• [Given records]:
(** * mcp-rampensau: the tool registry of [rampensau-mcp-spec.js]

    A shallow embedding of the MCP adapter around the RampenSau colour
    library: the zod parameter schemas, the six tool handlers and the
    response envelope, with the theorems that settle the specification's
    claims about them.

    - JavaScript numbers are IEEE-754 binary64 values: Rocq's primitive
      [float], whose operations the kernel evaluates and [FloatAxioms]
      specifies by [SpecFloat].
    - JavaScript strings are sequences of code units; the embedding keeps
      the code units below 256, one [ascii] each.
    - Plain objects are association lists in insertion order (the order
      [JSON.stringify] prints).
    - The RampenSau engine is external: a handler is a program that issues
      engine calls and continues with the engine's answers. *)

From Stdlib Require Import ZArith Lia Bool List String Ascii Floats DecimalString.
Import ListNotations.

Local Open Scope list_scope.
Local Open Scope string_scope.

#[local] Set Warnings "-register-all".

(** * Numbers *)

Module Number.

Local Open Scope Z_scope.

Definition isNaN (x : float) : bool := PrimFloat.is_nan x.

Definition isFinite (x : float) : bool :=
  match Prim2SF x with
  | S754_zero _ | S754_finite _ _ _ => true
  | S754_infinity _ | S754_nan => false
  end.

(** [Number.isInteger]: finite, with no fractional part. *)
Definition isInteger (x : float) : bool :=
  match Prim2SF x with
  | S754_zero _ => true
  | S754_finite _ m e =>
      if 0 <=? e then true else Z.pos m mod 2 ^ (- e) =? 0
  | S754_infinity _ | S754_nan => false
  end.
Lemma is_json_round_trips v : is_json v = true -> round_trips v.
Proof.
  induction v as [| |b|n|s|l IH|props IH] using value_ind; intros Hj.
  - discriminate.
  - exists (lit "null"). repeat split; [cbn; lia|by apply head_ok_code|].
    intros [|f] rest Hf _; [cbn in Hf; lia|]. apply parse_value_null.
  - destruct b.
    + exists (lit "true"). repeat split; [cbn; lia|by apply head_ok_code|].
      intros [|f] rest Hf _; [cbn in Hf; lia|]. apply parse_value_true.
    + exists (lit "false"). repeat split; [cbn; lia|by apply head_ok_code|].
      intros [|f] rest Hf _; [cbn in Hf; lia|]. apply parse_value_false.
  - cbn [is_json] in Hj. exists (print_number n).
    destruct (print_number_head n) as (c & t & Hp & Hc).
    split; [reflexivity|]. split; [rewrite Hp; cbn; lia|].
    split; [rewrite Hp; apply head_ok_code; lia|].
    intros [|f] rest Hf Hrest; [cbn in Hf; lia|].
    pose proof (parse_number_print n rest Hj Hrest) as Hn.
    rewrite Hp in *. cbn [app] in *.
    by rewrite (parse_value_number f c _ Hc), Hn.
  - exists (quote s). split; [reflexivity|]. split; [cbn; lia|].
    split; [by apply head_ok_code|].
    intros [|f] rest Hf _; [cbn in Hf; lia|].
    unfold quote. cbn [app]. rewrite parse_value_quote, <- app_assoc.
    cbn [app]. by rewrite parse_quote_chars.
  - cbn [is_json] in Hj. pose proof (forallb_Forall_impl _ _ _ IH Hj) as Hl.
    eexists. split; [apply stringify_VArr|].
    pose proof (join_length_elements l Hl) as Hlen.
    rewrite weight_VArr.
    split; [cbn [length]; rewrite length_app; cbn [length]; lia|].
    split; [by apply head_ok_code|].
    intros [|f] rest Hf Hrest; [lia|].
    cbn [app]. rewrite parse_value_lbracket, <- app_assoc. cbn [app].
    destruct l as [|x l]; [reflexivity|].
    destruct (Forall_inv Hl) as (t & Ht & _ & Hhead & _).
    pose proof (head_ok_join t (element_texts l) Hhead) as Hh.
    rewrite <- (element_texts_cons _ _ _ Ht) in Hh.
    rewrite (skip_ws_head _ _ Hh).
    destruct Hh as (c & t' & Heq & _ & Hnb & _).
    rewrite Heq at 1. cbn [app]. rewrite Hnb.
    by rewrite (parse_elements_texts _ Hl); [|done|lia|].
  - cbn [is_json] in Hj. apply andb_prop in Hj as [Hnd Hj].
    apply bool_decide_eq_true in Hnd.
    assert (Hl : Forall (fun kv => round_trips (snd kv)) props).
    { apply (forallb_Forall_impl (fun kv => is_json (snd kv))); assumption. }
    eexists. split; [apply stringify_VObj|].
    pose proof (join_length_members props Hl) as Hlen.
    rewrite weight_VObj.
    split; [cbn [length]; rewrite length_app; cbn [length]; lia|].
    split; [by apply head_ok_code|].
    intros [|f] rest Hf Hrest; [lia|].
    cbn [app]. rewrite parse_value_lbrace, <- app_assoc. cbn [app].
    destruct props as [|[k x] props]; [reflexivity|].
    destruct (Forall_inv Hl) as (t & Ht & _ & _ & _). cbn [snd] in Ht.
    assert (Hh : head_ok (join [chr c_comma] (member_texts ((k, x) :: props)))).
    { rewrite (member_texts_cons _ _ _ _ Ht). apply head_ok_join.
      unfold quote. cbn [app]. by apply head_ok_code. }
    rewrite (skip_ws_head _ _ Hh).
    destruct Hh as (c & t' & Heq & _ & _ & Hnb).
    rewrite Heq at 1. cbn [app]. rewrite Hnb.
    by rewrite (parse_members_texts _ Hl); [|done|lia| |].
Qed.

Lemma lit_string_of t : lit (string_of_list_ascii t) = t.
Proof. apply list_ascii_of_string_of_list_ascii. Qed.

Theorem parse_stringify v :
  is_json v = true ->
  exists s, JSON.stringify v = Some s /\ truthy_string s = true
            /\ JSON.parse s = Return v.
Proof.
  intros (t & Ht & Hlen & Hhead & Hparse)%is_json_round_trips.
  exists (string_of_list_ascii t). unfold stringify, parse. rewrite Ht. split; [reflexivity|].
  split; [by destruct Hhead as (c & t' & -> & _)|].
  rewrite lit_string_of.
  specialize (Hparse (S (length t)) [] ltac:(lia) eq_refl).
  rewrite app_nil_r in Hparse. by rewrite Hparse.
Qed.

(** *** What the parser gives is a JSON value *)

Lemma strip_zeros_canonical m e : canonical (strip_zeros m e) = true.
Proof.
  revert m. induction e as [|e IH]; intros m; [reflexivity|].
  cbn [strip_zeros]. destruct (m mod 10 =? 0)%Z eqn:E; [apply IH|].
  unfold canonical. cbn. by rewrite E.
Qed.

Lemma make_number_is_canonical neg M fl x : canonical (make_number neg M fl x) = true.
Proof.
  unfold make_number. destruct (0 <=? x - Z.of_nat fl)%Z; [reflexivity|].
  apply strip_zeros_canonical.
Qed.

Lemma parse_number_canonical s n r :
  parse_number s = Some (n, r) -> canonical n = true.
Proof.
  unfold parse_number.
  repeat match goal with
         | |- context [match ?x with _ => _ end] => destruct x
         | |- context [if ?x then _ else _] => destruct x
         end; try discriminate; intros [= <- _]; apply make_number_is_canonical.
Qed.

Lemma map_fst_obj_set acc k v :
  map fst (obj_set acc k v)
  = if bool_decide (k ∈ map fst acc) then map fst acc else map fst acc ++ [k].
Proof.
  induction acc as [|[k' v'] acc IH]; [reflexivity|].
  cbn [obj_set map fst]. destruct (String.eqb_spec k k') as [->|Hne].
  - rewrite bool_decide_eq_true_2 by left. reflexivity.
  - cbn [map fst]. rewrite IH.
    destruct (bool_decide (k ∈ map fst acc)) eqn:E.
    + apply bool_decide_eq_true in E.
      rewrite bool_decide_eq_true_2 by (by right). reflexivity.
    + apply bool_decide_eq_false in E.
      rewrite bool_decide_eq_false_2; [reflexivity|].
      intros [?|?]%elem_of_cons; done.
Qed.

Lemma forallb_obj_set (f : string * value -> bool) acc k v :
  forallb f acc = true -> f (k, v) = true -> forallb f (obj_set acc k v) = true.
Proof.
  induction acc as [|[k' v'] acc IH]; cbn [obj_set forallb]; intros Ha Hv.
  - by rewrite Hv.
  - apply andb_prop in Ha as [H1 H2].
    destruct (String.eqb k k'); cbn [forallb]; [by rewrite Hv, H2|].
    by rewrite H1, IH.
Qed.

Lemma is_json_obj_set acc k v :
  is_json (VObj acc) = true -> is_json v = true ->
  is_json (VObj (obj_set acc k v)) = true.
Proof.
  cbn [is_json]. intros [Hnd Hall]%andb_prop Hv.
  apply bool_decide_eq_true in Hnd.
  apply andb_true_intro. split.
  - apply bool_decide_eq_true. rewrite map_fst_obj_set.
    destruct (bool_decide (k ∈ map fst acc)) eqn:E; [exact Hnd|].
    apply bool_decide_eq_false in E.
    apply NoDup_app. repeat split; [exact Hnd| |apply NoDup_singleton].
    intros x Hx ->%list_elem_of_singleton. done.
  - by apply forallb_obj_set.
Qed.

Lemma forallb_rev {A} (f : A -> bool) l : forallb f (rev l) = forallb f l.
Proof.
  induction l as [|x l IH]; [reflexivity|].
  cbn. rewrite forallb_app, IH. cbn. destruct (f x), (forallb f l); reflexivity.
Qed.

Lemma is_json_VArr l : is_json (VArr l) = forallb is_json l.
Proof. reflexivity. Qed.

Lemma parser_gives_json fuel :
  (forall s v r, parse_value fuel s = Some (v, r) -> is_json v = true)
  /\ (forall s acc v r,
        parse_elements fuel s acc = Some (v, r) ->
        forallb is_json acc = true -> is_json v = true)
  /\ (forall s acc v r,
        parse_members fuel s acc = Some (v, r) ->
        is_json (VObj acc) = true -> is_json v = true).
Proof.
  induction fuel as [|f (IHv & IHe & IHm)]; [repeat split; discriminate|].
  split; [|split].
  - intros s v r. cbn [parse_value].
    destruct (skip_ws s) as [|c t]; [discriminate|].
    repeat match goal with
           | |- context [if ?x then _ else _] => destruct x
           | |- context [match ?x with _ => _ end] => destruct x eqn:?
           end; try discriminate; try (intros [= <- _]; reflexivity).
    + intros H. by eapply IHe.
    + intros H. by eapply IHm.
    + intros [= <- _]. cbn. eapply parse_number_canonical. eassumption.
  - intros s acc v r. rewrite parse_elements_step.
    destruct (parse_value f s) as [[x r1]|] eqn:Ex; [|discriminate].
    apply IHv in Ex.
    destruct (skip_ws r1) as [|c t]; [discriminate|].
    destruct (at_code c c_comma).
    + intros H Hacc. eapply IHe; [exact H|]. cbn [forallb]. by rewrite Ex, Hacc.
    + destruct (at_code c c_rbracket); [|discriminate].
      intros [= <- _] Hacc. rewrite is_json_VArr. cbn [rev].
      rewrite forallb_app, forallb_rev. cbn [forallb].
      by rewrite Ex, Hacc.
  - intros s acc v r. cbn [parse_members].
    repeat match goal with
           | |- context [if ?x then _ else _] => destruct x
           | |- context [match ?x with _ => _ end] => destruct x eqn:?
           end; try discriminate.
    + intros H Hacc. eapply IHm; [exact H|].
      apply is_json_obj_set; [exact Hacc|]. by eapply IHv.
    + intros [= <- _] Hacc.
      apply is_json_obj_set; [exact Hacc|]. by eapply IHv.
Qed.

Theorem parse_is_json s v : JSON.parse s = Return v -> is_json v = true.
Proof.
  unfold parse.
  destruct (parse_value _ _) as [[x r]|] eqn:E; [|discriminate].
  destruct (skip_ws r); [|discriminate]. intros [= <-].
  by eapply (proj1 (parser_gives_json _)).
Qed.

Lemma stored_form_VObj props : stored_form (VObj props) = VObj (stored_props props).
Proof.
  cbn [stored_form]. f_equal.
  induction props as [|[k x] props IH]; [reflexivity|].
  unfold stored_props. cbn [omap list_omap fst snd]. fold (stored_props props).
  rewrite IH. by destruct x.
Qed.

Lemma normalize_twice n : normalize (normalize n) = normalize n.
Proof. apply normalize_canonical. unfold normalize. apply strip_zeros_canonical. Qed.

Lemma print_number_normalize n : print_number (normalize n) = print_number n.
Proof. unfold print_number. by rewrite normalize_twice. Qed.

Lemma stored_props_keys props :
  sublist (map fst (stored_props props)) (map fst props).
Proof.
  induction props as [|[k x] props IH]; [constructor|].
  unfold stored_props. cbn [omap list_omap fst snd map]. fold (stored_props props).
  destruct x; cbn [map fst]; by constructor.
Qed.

• [Brief]: Could you return exactly the stretch of the data above that starts at the line with "induction l as [|x l IH]; [reflexivity|]." and ends at the line with "split; [|split].", both lines included?

• [Response below]:
  induction l as [|x l IH]; [reflexivity|].
  cbn. rewrite forallb_app, IH. cbn. destruct (f x), (forallb f l); reflexivity.
Qed.

Lemma is_json_VArr l : is_json (VArr l) = forallb is_json l.
Proof. reflexivity. Qed.

Lemma parser_gives_json fuel :
  (forall s v r, parse_value fuel s = Some (v, r) -> is_json v = true)
  /\ (forall s acc v r,
        parse_elements fuel s acc = Some (v, r) ->
        forallb is_json acc = true -> is_json v = true)
  /\ (forall s acc v r,
        parse_members fuel s acc = Some (v, r) ->
        is_json (VObj acc) = true -> is_json v = true).
Proof.
  induction fuel as [|f (IHv & IHe & IHm)]; [repeat split; discriminate|].
  split; [|split].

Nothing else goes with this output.